# Assigned task
Print the first line of the data below and every one after it, through the line containing "(** The event", exactly as written.

····················

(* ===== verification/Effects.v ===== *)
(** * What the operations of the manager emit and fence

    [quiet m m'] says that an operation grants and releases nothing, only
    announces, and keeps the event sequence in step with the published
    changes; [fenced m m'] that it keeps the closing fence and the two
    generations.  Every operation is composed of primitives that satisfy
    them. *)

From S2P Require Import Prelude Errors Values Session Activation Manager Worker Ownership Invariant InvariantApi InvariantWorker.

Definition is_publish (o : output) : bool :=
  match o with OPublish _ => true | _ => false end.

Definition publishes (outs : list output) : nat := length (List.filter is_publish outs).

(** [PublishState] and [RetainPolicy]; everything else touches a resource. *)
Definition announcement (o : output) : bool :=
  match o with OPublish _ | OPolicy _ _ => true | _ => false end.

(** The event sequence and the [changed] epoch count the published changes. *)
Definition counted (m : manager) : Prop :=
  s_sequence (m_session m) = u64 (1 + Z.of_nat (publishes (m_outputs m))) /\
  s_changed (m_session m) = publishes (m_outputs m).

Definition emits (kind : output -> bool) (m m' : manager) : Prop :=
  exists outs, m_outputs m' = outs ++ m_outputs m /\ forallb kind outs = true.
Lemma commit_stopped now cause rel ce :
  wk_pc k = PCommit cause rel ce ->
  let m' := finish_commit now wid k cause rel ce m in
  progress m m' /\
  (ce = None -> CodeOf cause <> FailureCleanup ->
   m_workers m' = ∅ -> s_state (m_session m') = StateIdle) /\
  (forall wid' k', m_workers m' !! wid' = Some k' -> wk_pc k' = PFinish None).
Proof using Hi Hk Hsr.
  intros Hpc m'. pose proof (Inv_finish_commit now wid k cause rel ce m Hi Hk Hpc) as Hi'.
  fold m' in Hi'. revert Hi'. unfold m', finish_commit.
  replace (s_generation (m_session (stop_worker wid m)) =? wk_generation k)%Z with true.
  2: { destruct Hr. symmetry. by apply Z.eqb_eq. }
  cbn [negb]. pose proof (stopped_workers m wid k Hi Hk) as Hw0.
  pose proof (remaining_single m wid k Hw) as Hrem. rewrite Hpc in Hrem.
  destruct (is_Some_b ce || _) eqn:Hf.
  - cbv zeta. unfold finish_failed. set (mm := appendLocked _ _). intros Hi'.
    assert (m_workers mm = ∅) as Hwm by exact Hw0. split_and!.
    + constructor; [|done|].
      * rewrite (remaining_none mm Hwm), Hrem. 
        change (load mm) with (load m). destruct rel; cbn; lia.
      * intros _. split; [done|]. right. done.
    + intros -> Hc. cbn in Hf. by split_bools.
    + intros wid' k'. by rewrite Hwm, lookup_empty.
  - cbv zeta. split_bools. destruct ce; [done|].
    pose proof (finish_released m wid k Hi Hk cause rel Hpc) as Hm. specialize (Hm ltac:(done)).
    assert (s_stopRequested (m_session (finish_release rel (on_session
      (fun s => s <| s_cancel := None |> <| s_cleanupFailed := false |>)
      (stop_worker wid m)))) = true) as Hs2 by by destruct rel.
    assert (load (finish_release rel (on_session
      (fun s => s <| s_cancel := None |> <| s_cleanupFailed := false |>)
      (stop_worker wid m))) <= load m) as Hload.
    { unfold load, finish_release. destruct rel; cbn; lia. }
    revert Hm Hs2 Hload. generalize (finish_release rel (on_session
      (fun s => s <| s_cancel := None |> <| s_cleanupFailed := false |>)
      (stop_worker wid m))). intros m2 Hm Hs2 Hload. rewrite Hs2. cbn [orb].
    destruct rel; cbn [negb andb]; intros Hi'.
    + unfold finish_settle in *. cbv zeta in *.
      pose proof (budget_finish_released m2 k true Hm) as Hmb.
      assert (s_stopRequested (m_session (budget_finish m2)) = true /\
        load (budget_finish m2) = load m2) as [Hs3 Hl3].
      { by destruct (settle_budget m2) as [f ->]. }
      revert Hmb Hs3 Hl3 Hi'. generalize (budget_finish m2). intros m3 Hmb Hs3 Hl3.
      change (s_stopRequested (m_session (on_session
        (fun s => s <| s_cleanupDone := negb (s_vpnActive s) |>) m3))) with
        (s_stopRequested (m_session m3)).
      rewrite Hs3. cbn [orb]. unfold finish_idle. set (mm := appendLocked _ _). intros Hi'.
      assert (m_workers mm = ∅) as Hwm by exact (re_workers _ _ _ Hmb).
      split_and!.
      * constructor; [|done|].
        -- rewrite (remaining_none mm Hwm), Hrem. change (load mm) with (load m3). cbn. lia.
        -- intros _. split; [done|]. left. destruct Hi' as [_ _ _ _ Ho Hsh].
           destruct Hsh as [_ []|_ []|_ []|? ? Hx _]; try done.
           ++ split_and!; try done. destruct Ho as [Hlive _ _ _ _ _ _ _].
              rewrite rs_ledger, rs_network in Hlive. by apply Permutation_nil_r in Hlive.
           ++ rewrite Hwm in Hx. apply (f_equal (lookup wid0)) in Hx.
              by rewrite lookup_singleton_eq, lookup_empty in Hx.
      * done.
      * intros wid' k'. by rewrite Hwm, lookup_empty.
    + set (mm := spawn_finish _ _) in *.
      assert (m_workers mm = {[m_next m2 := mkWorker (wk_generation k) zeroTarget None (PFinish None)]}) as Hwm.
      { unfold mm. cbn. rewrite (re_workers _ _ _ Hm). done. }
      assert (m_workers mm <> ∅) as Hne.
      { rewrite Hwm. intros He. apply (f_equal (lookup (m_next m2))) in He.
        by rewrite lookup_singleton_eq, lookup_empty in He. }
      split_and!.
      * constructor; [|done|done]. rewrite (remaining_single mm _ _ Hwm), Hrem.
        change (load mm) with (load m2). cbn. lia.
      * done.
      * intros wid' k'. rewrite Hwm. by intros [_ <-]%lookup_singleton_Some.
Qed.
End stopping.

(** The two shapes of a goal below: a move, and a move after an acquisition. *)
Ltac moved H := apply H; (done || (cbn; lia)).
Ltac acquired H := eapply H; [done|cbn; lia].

····················

# Solution to the exercise
(* ===== verification/Effects.v ===== *)
(** * What the operations of the manager emit and fence

    [quiet m m'] says that an operation grants and releases nothing, only
    announces, and keeps the event sequence in step with the published
    changes; [fenced m m'] that it keeps the closing fence and the two
    generations.  Every operation is composed of primitives that satisfy
    them. *)

From S2P Require Import Prelude Errors Values Session Activation Manager Worker Ownership Invariant InvariantApi InvariantWorker.

Definition is_publish (o : output) : bool :=
  match o with OPublish _ => true | _ => false end.

Definition publishes (outs : list output) : nat := length (List.filter is_publish outs).

(** [PublishState] and [RetainPolicy]; everything else touches a resource. *)
Definition announcement (o : output) : bool :=
  match o with OPublish _ | OPolicy _ _ => true | _ => false end.

(** The event sequence and the [changed] epoch count the published changes. *)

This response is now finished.